When the buffalo roam, do they go over the pass or across the plain?

In one of our papers from last year (recapped in an earlier post), we found that in at least one chemical reaction (the ketene isomerization), the reaction could involve rather distinct pathways. On the one hand, the system could go across the break between the two energetic mountains separating the reactant and product. On the other hand, it could find a flat plain in which it could meander slowly across. The first of these two cases involves a narrow pass that is difficult for it to get through. The other is a wide plain but it costs a lot of energy to get up to it. Chemical reaction rate theory is built on the notion that the reaction always goes across the narrow passage as long as it’s the easiest one to get over. However, in the last decade there has been a lot of work observing that roaming over the flat plain has its privileges.

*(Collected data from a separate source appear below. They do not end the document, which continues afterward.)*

(* ===== verification/ConnPool.v ===== *)
(** * The connection pool (src/src/net/conn_pool.c)

    A linked list of connections to other nodes behind one mutex. A [get] has two locked
    sections around the creation of a new connection, so threads interleave inside it. The
    connection that a caller was given is a pointer into the list. *)

From S2P Require Import Prelude CInt CString ConnCache.

Local Open Scope c_scope.

(** ** State *)

Record connection := Conn {
  conn_fd : Z;
  conn_host : string;
  conn_port : Z;
  conn_in_use : bool;
  conn_last_used : Z
}.

(** The list holds the address of each connection with its fields; an address that is not in
    the list has been freed. *)
Record conn_pool := ConnPool {
  connections : list (nat * connection);
  max_conns : Z;
  total_conns : Z;
  active_conns : Z
}.

Definition buckets_conn_pool_create (max : Z) : conn_pool := ConnPool [] max 0 0.

Definition with_connections (l : list (nat * connection)) (total active : Z) (p : conn_pool) : conn_pool :=
  ConnPool l (max_conns p) total active.

Definition used_at (now : Z) (in_use : bool) (c : connection) : connection :=
  Conn (conn_fd c) (conn_host c) (conn_port c) in_use now.

(** ** Sockets *)

(** What [poll] and, when there is input, [recv] with [MSG_PEEK] answer. *)
Inductive peek_answer :=
  | PeekEof
  | PeekData
  | PeekWouldBlock
  | PeekFails.

Record poll_answer := PollAnswer {
  poll_fails : bool;
  poll_error : bool;
  poll_in : option peek_answer
}.

Definition is_connection_alive (a : poll_answer) : bool :=
  if poll_fails a then false
  else if poll_error a then false
  else
    match poll_in a with
    | None => true
    | Some PeekWouldBlock => true
    | Some (PeekEof | PeekData | PeekFails) => false
    end.

Inductive connect_answer :=
  | ConnectDone
  | ConnectInProgress
  | ConnectFails.

(** The descriptor of the socket, whether the name resolves, the outcome of [connect] and, for
    a connection in progress, whether it is writable in time and has no error then. *)
Record connect_env := ConnectEnv {
  ce_socket : Z;
  ce_resolves : bool;
  ce_connect : connect_answer;
  ce_selected : bool;
  ce_no_error : bool
}.

(** The descriptor, and those that were closed. *)
Definition create_connection (env : connect_env) : Z * list Z :=
  if ce_socket env <? 0 then (-1, [])
  else if negb (ce_resolves env) then (-1, [ce_socket env])
  else
    match ce_connect env with
    | ConnectDone => (ce_socket env, [])
    | ConnectFails => (-1, [ce_socket env])
    | ConnectInProgress =>
        if negb (ce_selected env) then (-1, [ce_socket env])
        else if negb (ce_no_error env) then (-1, [ce_socket env])
        else (ce_socket env, [])
    end.

(** ** Get *)

(** The loop over the list: the descriptors of dead connections, which are closed, the
    connection that is reused, the list that remains. *)
Fixpoint take_idle (polls : Z → poll_answer) (host : string) (port now : Z) (l : list (nat * connection))
    : list Z * option nat * list (nat * connection) :=
  match l with
  | [] => ([], None, [])
  | (a, c) :: l =>
      if negb (conn_in_use c) && strcmp_eq (conn_host c) host && (conn_port c =? port) then
        if is_connection_alive (polls (conn_fd c)) then ([], Some a, (a, used_at now true c) :: l)
        else
          match take_idle polls host port now l with
          | (closed, r, l) => (conn_fd c :: closed, r, l)
          end
      else
        match take_idle polls host port now l with
        | (closed, r, l) => (closed, r, (a, c) :: l)
        end
  end.

Definition pool_full (p : conn_pool) : bool := (0 <? max_conns p) && (max_conns p <=? total_conns p).

(** The first locked section. *)
Definition pool_take (polls : Z → poll_answer) (host : string) (port now : Z) (p : conn_pool)
    : list Z * option nat * conn_pool :=
  match take_idle polls host port now (connections p) with
  | (closed, r, l) =>
      (closed, r,
       with_connections l (total_conns p - Z.of_nat (length closed))
         (match r with Some _ => active_conns p + 1 | None => active_conns p end) p)
  end.

(** The second one: the new connection, at address [a]. *)
Definition pool_add (a : nat) (fd : Z) (host : string) (port now : Z) (p : conn_pool) : conn_pool :=
  with_connections ((a, Conn fd (strncpy 255 host) port true now) :: connections p)
    (total_conns p + 1) (active_conns p + 1) p.
(** What a client makes of a response of which [rest] has not arrived. *)
Lemma answer_read size segs status headers len keep body rest st :
  0 ≤ status < 2 ^ 31 → Forall (λ h, is_line (header_line h)) headers → pieces segs →
  joined segs +:+ rest = uv_http_response_start status headers len keep +:+ body →
  (strlen (uv_http_response_start status headers len keep) < size)%nat →
  recv_status size segs = Val st →
  (∀ v buf segs', st = Some (v, buf, segs') → v = status) ∧
  (rest = "" → ∃ buf segs', st = Some (status, buf, segs')).
Proof.
  intros Hs Hh Hp Hj Hsize Hst. split.
  - intros v buf segs' ->. by eapply recv_status_part.
  - intros ->. rewrite string_app_nil_r in Hj.
    destruct (recv_status_ok size segs status headers len keep body Hs Hh Hp Hj Hsize) as (b & s & E).
    exists b, s. congruence.
Qed.

(** C5: writing a chunk on another node is writing it there: when the client reports
    success, the bytes it sent are the request, and the node that parsed it has done exactly
    the local write of the same chunk, successfully, even if the connection broke before all
    of the response arrived; when all of the request was sent, that write succeeded and the
    response arrived, the client reports success. This holds in whatever pieces request and
    response travel, over a connection on which no response of an earlier request is left. *)
Theorem remote_chunk_write `{HttpParserLaws} env cenv mkdir cache endpoint host port bucket object
    chunk_index data disk_path keep n status body n' rest res :
  let r := write_request host port bucket object chunk_index data disk_path in
  let object_path := buckets_compute_object_path bucket object PATH_MAX in
  let local := buckets_write_chunk cenv n disk_path object_path chunk_index data in
  parse_endpoint endpoint 256 = Val (Some (host, port)) →
  request_fits r host port bucket object chunk_index disk_path → is_bytes data → data ≠ [] →
  buckets_binary_chunk_write_handler cenv mkdir r n = Val (status, body, n') →
  pieces (ne_recv env) → joined (ne_recv env) +:+ rest = binary_chunk_write_uv_handler keep status body →
  buckets_binary_write_chunk env cache endpoint bucket object chunk_index data disk_path = Val (Some res) →
  (nr_rc res = BUCKETS_OK → http_parse (nr_sent res) = Some r ∧ local = (0, n')) ∧
  (nr_sent res = request_head r +:+ rq_body r → rest = "" →
   (buckets_create_object_dir mkdir disk_path object_path).1 = 0 → local.1 = 0 → nr_rc res = BUCKETS_OK).
Proof.
  intros r object_path local Hep Hfit Hdata Hne Hhandler Hp Hj.
  pose proof (rf_chunk _ _ _ _ _ _ _ Hfit) as Hchunk. pose proof (rf_head _ _ _ _ _ _ _ Hfit) as Hlen.
  assert (rq_body r ≠ "") as Hbody by (by apply bytes_str_nonempty).
  destruct (write_handler_answer _ _ _ _ _ _ _ _ _ keep _ _ _ _ Hchunk Hdata Hne Hhandler)
    as (Hst & Hshort & Hlocal & Hback).
  unfold buckets_binary_write_chunk. rewrite Hep. cbn [c_bind].
  destruct (get_cached_connection _ _ _ _) as [cached cache1].
  destruct (_ <? 0).
  { intros Hres. apply (inj Val), (inj Some) in Hres as <-. cbn [nr_rc nr_sent]. split; [done|].
    intros E. exfalso. destruct (request_head r) eqn:Eh; [by apply (head_not_empty r)|done]. }
  fold r. unfold printed. rewrite (proj2 (Nat.ltb_lt _ _) Hlen). cbn [c_bind].
  destruct (send_all (ne_io env) (request_head r)) as [[[rc1 s1] io1]|] eqn:E1; [|done].
  apply send_all_sends in E1 as (H1 & H2 & rest1 & H3).
  destruct (Z.eqb_spec rc1 0) as [->|Hrc1].
  2:{ intros Hres. apply (inj Val), (inj Some) in Hres as <-. cbn [nr_rc nr_sent]. split; [done|].
      intros E. exfalso. rewrite E in H3. apply (f_equal strlen) in H3. rewrite !strlen_app in H3.
      apply Hbody, strlen_empty. lia. }
  rewrite H1 by done.
  destruct (send_pieces _ _ _) as [[[rc2 s2] io2]|] eqn:E2; [|done].
  apply send_pieces_sends in E2 as [H4 H5]; [|lia].
  destruct (Z.eqb_spec rc2 0) as [->|Hrc2].
  2:{ intros Hres. apply (inj Val), (inj Some) in Hres as <-. cbn [nr_rc nr_sent]. split; [done|].
      intros E. by apply string_app_cancel, H5 in E. }
  rewrite H4 by done. destruct (recv_status (Z.to_nat 1024) (ne_recv env)) as [st|] eqn:Erecv; [|done].
  cbn [c_bind].
  destruct (answer_read _ _ _ _ _ _ _ _ _ Hst (Forall_nil_2 _) Hp Hj Hshort Erecv) as [Hread Hall].
  intros Hres. destruct (decide (nr_rc res = BUCKETS_OK)) as [Hok|Hok].
  - split; [|by intros]. intros _.
    destruct st as [[[v buf] segs]|]; [|by apply (inj Val), (inj Some) in Hres as <-].
    pose proof (Hread _ _ _ eq_refl) as ->. destruct (decide (status = 200)) as [->|Hns].
    + destruct (cache_connection _ _ _ _ _) as [cache2 closed].
      apply (inj Val), (inj Some) in Hres as <-. cbn [nr_sent].
      split; [by apply write_request_parsed|by apply Hlocal].
    + exfalso. revert Hres Hok. repeat case_match; intros Hres; try done;
        apply (inj Val), (inj Some) in Hres as <-; done.
  - split; [done|]. intros _ -> Hd Hl. specialize (Hback Hd Hl) as ->. destruct (Hall eq_refl) as (buf & segs & ->).
    destruct (cache_connection _ _ _ _ _) as [cache2 closed]. by apply (inj Val), (inj Some) in Hres as <-.
Qed.

(** The length that the server prints is the one that the client scans. *)
Lemma scan_print_u64 len u : is_u64 len →
  scan_int (" " +:+ print_u64 len +:+ String CR u) ≠ None ∧
  strtoull (" " +:+ print_u64 len +:+ String CR u) = len.
Proof.
  intros Hlen. unfold print_u64. destruct (pretty_N_head (Z.to_N len)) as (c & v & w & Ec & Hc). split.
  - unfold scan_int. change (skip_space (" " +:+ pretty (Z.to_N len) +:+ String CR u))
      with (skip_space (pretty (Z.to_N len) +:+ String CR u)). rewrite Ec.
    change (String c w +:+ String CR u) with (String c (w +:+ String CR u)). cbn [skip_space].
    by rewrite (digit_not_space _ _ Hc), (digit_no_sign _ _ _ Hc), Hc.
  - change (strtoull (" " +:+ pretty (Z.to_N len) +:+ String CR u))
      with (strtoull (pretty (Z.to_N len) +:+ String CR u)).
    pose proof (parse_digits_pretty_app (Z.to_N len) CR u eq_refl) as Hp. rewrite Ec in Hp |- *.
    change (String c w +:+ String CR u) with (String c (w +:+ String CR u)) in Hp |- *.
    rewrite (strtoull_digits c v _ Hc), Hp, Z2N.id by apply Hlen.
    unfold saturate. destruct Hlen. split_if; unfold ULLONG_MAX in *; lia.
Qed.

Lemma content_length_ok len keep t :
  is_u64 len →
  content_length (uv_http_response_start 200 [("Content-Type", "application/octet-stream")] len keep +:+ t) = len.
Proof.
  intros Hlen. unfold content_length.
  assert (∃ u, uv_http_response_start 200 [("Content-Type", "application/octet-stream")] len keep +:+ t
    = ("HTTP/1.1 200 OK" +:+ CRLF +:+ "Content-Type: application/octet-stream" +:+ CRLF +:+ "Content-Length: ")
      +:+ print_u64 len +:+ String CR u) as [u ->].
  { unfold uv_http_response_start, response_lines. cbn [lines fmap list_fmap app fst snd].
    eexists. rewrite !string_app_assoc. reflexivity. }
  set (d := print_u64 len +:+ String CR u).
  match goal with |- context [CSearch.strstr (?a +:+ d) ?p] =>
    assert (CSearch.strstr a p = Some ("HTTP/1.1 200 OK" +:+ CRLF +:+ "Content-Type: application/octet-stream" +:+ CRLF,
      "Content-Length: ")) as E by (vm_compute; reflexivity) end.
  rewrite (strstr_more _ d _ _ _ E). clear E. unfold scan_length.
  change (CSearch.strchr ("Content-Length: " +:+ d) ":") with (Some ("Content-Length", ": " +:+ d)). cbv iota.
  change (str_drop 1 (": " +:+ d)) with (" " +:+ d). unfold d, print_u64.
  destruct (scan_print_u64 len u Hlen) as [H1 H2]. unfold print_u64 in *. rewrite H2.
  by destruct (scan_int _).
Qed.

(** The headers fit the buffer of the client. *)
Lemma read_head_short status len keep :
  status = 200 ∨ status = 404 → is_u64 len →
  (strlen (uv_http_response_start status [("Content-Type", "application/octet-stream")] len keep)
   < Z.to_nat 4096)%nat.
Proof.
  intros Hs Hlen. unfold uv_http_response_start, response_lines. cbn [lines fmap list_fmap app fst snd].
  rewrite !strlen_app. change (strlen CRLF) with 2%nat.
  assert (strlen (print_u64 len) ≤ 20)%nat.
  { apply strlen_pretty_N; [lia|]. change (10 ^ N.of_nat 20)%N with 100000000000000000000%N.
    unfold is_u64, in_range in Hlen. lia. }
  assert (strlen (pretty status) = 3%nat ∧ strlen (http_status_string status) ≤ 9)%nat as [-> ?]
    by (destruct Hs as [->| ->]; split; [reflexivity|cbn; lia|reflexivity|cbn; lia]).
  assert (strlen (if keep then "keep-alive" else "close") ≤ 10)%nat by (destruct keep; cbn; lia).
  cbn [strlen String.length] in *. unfold strlen in *. cbn [String.length]. lia.
Qed.

Lemma read_chunk_bytes read_ok fs disk path i data :
  buckets_read_chunk read_ok fs disk path i = Some data → is_bytes data.
Proof.
  unfold buckets_read_chunk. destruct (buckets_atomic_read _ _ _) as [[] [s|]]; try done.
  intros [= <-]. apply str_bytes_is_bytes.
Qed.

Lemma octet_stream_line :
  Forall (λ h, is_line (header_line h)) [("Content-Type", "application/octet-stream")].
Proof. constructor; [|constructor]. apply (bool_decide_unpack _). vm_compute. exact I. Qed.

(** A response with a chunk gives the chunk, an error gives none. *)
Lemma recv_chunk_ok segs data keep :
  is_bytes data → 0 < Z.of_nat (length data) < 2 ^ 64 → pieces segs →
  joined segs = binary_chunk_read_uv_handler keep 200 data → recv_chunk segs = Val (Some data).
Proof.
  intros Hb Hsize Hp Hj. unfold binary_chunk_read_uv_handler in Hj.
  destruct (recv_response (Z.to_nat 4096) segs 200 _ _ keep _ ltac:(lia) octet_stream_line Hp Hj)
    as (b & segs1 & E1 & E2 & E3 & E4 & E5 & E6).
  { apply read_head_short; [by left|]. unfold is_u64, in_range. lia. }
  unfold recv_chunk. rewrite E1, E2, E6. set (head := uv_http_response_start _ _ _ _) in *.
  assert (content_length (head +:+ c_str b) = Z.of_nat (length data)) as ->
    by (unfold head; apply content_length_ok; unfold is_u64, in_range; lia).
  assert (scan_status (head +:+ c_str b) = Val (Some 200)) as ->.
  { unfold head. destruct (response_start_line 200 [("Content-Type", "application/octet-stream")]
      (Z.of_nat (length data)) keep) as [rest ->]. by rewrite !string_app_assoc, scan_status_ok. }
  cbn [c_bind]. destruct (Z.eqb_spec (Z.of_nat (length data)) 0); [lia|].
  replace (strlen head - 4 + 4)%nat with (strlen head) by lia. rewrite str_drop_app.
  assert (strlen b + strlen (joined segs1) = length data)%nat as Hl.
  { rewrite <- strlen_app, E4. apply strlen_bytes_str. }
  rewrite (proj2 (Z.leb_le _ _)) by lia. rewrite Nat2Z.id.
  destruct (recv_body_ok (length data - strlen b) segs1 E5) as (segs' & -> & Ej); [lia|].
  do 2 f_equal. rewrite strncpy_short by (unfold strlen in *; lia). rewrite E4. by apply str_bytes_bytes_str.
Qed.

Lemma recv_chunk_missing segs keep :
  pieces segs → joined segs = binary_chunk_read_uv_handler keep 404 (str_bytes "Chunk not found") →
  recv_chunk segs = Val None.
Proof.
  intros Hp Hj. unfold binary_chunk_read_uv_handler in Hj.
  destruct (recv_response (Z.to_nat 4096) segs 404 _ _ keep _ ltac:(lia) octet_stream_line Hp Hj)
    as (b & segs1 & E1 & E2 & E3 & E4 & E5 & E6).
  { apply read_head_short; [by right|]. unfold is_u64, in_range. cbn. lia. }
  unfold recv_chunk. rewrite E1, E2, E6.
  destruct (response_start_line 404 [("Content-Type", "application/octet-stream")]
    (Z.of_nat (length (str_bytes "Chunk not found"))) keep) as [rest Er].
  by rewrite Er, !string_app_assoc, scan_status_ok.
Qed.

My postdoctoral student, Inga Ulusoy, and I wondered whether the ketene reaction gave rise to both possible classes of paths. It did! We also wondered the degree to which each path affected the rate in which the molecule reacted. We found earlier that the traditional pathway (over the break between the barriers) was the most important one in a model of the reaction with only two degrees of freedom. This led us and others to question whether our result was an accident of the simplicity of our model. In our recent paper, we extended the model to a larger number of degrees of freedom. Interestingly, the main result was the same. Namely, the reacting partners still have the possibility of roaming, but the direct path over the break between the barriers is still the most important one.

The article, "Revisiting roaming trajectories in ketene isomerization at higher dimensionality,” was recently published at Theoretical Chemistry Accounts 133, 1528 (2014). (doi:10.1007/s00214-014-1528-z) The work was supported by the AFOSR. Equally, importantly, it was a real treat to include our work in an issue published in honor of Greg Ezra's 60th birthday. I have followed his work since I was a graduate student, and have learned much from it. While science is immutable, it’s the fact that people are involved in the discovery that makes it humane. And for this reason, it’s particularly fun to be able to contribute to issues that honor the people involved in advancing science.